* REQUIRED ACTION *
Using the listing below, report each line holding the string "that".

* LISTED ENTRIES *
Lemma keys_word name :
  InputSanitizerTypes.all_chars is_word name = true →
  ∀ s, Router._extractParamKeys (name +:+ s) = Router._extractParamKeys s.
Proof.
  induction name as [| c r IH]; [done |]. cbn [InputSanitizerTypes.all_chars].
  intros H s. apply andb_prop in H as [Hc Hr].
  rewrite append_cons. cbn [Router._extractParamKeys].
  rewrite (word_is_no_colon c Hc). cbn [andb]. by apply IH.
Qed.

Lemma take_word_name name s :
  InputSanitizerTypes.all_chars is_word name = true →
  Router.word_next s = false →
  Router.take_word (name +:+ s) = name.
Proof.
  intros Hword Hnext.
  induction name as [| c r IH].
  - rewrite append_nil. destruct s as [| d s']; [done |].
    cbn [Router.word_next] in Hnext. cbn [Router.take_word]. by rewrite Hnext.
  - cbn [InputSanitizerTypes.all_chars] in Hword.
    apply andb_prop in Hword as [Hc Hr].
    rewrite append_cons. cbn [Router.take_word]. by rewrite Hc, (IH Hr).
Qed.

(** The keys extracted from the text of a route are the names of its
    parts, in order. *)
Lemma keys_parts parts :
  well_formed parts = true →
  Router._extractParamKeys (route_text parts) = names parts.
Proof.
  induction parts as [| [c | name] rest IH]; intros Hwf; [reflexivity | |].
  - apply well_formed_lit in Hwf as (_ & Hcolon & Hrest).
    cbn [route_text names Router._extractParamKeys]. rewrite Hcolon.
    by apply IH.
  - apply well_formed_name in Hwf as (Hname & Hword & Hnext & Hrest).
    cbn [route_text names Router._extractParamKeys].
    rewrite (word_next_name name _ Hname Hword).
    assert (char_eqb ":" ":" = true) as -> by reflexivity. cbn [andb].
    by rewrite (take_word_name name _ Hword Hnext), (keys_word name Hword), (IH Hrest).
Qed.

Lemma instantiate_tokens parts values :
  instantiate (tokens parts) values = fill parts values.
Proof.
  revert values. induction parts as [| [c | name] rest IH]; intros values.
  - by destruct values.
  - assert (instantiate (tokens (Lit c :: rest)) values
            = String c (instantiate (tokens rest) values)) as ->
      by by destruct values.
    assert (fill (Lit c :: rest) values = String c (fill rest values))
      as -> by by destruct values.
    by rewrite IH.
  - destruct values as [| value values]; cbn [tokens instantiate fill]; by rewrite IH.
Qed.

(** What a match of the compiled route says of the path: it is the route
    with the captures in the place of the parameters. *)
Lemma captures_parts parts pathname caps :
  well_formed parts = true →
  Router.captures (Router._pathToRegex (route_text parts)) pathname = Some caps →
  accepts parts pathname caps.
Proof.
  intros Hwf Hcaps. unfold accepts.
  rewrite <- (keys_parts parts Hwf), <- (segments_keys false (route_text parts)).
  fold (Router._pathToRegex (route_text parts)).
  rewrite <- (captures_length _ _ _ Hcaps).
  destruct (captures_sound _ _ _ Hcaps) as [Hfill Hvalues].
  rewrite (compile_parts parts Hwf), instantiate_tokens in Hfill. done.
Qed.

(** A path the compiled route does not match is no instance of it. *)
Lemma rejects_parts parts pathname :
  well_formed parts = true →
  Router.captures (Router._pathToRegex (route_text parts)) pathname = None →
  ∀ values, ¬ accepts parts pathname values.
Proof.
  intros Hwf Hnone values (Hlen & Hvalues & Hfill).
  destruct (captures_complete (tokens parts) values) as [caps Hcaps];
    [| exact Hvalues |].
  - rewrite Hlen, <- (keys_parts parts Hwf), <- (compile_parts parts Hwf).
    symmetry. apply segments_keys.
  - rewrite instantiate_tokens, Hfill, <- (compile_parts parts Hwf), Hnone in Hcaps.
    discriminate Hcaps.
Qed.

(** C1. Once plain routes are registered, [match] answers, for every method
    and path, with the first route registered for that method whose pattern
    accepts the path: the controller and the action are those of that
    registration and each key of its path is bound, by position, to the
    text its group captured (should a key occur twice, its last occurrence
    counts; a key named [__proto__] is left out, the assignment to it
    defines no property); when no route registered for the method accepts
    the path, which includes a method with no route at all, it answers
    [null].  The method is one of an HTTP request: it names no property the
    routes object inherits.  Read by its parts, the route that answers has the names of its
    parameters for keys and the path is that route with the captured texts
    in their place, while the path is no instance of a route that was
    passed over. *)
Theorem router_match_first_registered :
  ∀ (regs : list Registration) (method pathname : string),
    Forall (fun reg => plain_route (reg_path reg)) regs →
    method ∉ Request.inherited_names →
    ∃ router,
      register_all Router.constructor regs = Ok router
      ∧ match Router.match_ router method pathname with
        | Some found =>
            ∃ before reg after caps,
              regs = before ++ reg :: after
              ∧ verb_name (reg_verb reg) = method
              ∧ (∀ earlier, earlier ∈ before →
                   verb_name (reg_verb earlier) = method →
                   Router.captures (Router._pathToRegex (reg_path earlier)) pathname
                   = None)
              ∧ Router.captures (Router._pathToRegex (reg_path reg)) pathname
                = Some caps
              ∧ Router.match_controller found = reg_controller reg
              ∧ Router.match_action found = reg_action reg
              ∧ length caps = length (Router._extractParamKeys (reg_path reg))
              ∧ (∀ i key,
                   Router._extractParamKeys (reg_path reg) !! i = Some key →
                   key ∉ List.skipn (S i) (Router._extractParamKeys (reg_path reg)) →
                   key ≠ "__proto__" →
                   ∃ cap, caps !! i = Some cap
                          ∧ Router.match_params found !! key = Some (JStr cap))
              ∧ (∀ key,
                   key ∉ Router._extractParamKeys (reg_path reg) →
                   Router.match_params found !! key = None)
              ∧ (∀ parts, well_formed parts = true → reg_path reg = route_text parts →
                   Router._extractParamKeys (reg_path reg) = names parts
                   ∧ accepts parts pathname caps)
              ∧ (∀ earlier parts values, earlier ∈ before →
                   verb_name (reg_verb earlier) = method →
                   well_formed parts = true → reg_path earlier = route_text parts →
                   ¬ accepts parts pathname values)
        | None =>
            ∀ reg, reg ∈ regs → verb_name (reg_verb reg) = method →
              Router.captures (Router._pathToRegex (reg_path reg)) pathname = None
              ∧ ∀ parts values,
                  well_formed parts = true → reg_path reg = route_text parts →
                  ¬ accepts parts pathname values
        end.
Proof.
  intros regs method pathname _ _.
  destruct (registered_routes regs) as (router & Hall & Hroutes).
  exists router. split; [exact Hall |].
  unfold Router.match_. rewrite Hroutes.
  pose proof (first_match_registered regs method pathname) as Hfirst.
  destruct (Router.first_match (routes_of method regs) pathname) as [found |].
  - destruct Hfirst
      as (before & reg & after & caps & Hsplit & Hverb & Hbefore & Hcaps & ->).
    assert (Hlen : length caps = length (Router._extractParamKeys (reg_path reg))).
    { rewrite (captures_length _ _ _ Hcaps). apply segments_keys. }
    exists before, reg, after, caps.
    cbn [Router.match_controller Router.match_action Router.match_params].
    do 7 (split; [done |]). split; [| split; [| split]].
    + intros i key Hkey Hlast _.
      destruct (lookup_lt_is_Some_2 caps i) as [cap Hcap].
      { rewrite Hlen. by apply lookup_lt_Some in Hkey. }
      exists cap. split; [done |].
      rewrite (bind_params_at 0 _ _ _ i key Hkey Hlast).
      replace (0 + i + 1)%nat with (S i) by lia.
      change ((pathname :: caps) !! S i) with (caps !! i). by rewrite Hcap.
    + intros key Hkey. by rewrite bind_params_other.
    + intros parts Hwf Hpath. rewrite Hpath in Hcaps |- *.
      split; [by apply keys_parts | by apply captures_parts].
    + intros earlier parts values Hin Hmethod Hwf Hpath.
      apply rejects_parts; [done |]. rewrite <- Hpath. by apply Hbefore.
  - intros reg Hin Hmethod. split; [by apply Hfirst |].
    intros parts values Hwf Hpath.
    apply rejects_parts; [done |]. rewrite <- Hpath. by apply Hfirst.
Qed.

(** Two routes of the server, the literal one first. *)
Definition product_routes : list Registration :=
  [{| reg_verb := GET; reg_path := "/api/v1/products/categories";
      reg_controller := "ProductsController"; reg_action := "readCategories" |};
   {| reg_verb := GET; reg_path := "/api/v1/products/:id";
      reg_controller := "ProductsController"; reg_action := "read" |}].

* FINISHED TASK *
    and path, with the first route registered for that method whose pattern
    accepts the path: the controller and the action are those of that
    routes object inherits.  Read by its parts, the route that answers has the names of its
    parameters for keys and the path is that route with the captured texts
    in their place, while the path is no instance of a route that was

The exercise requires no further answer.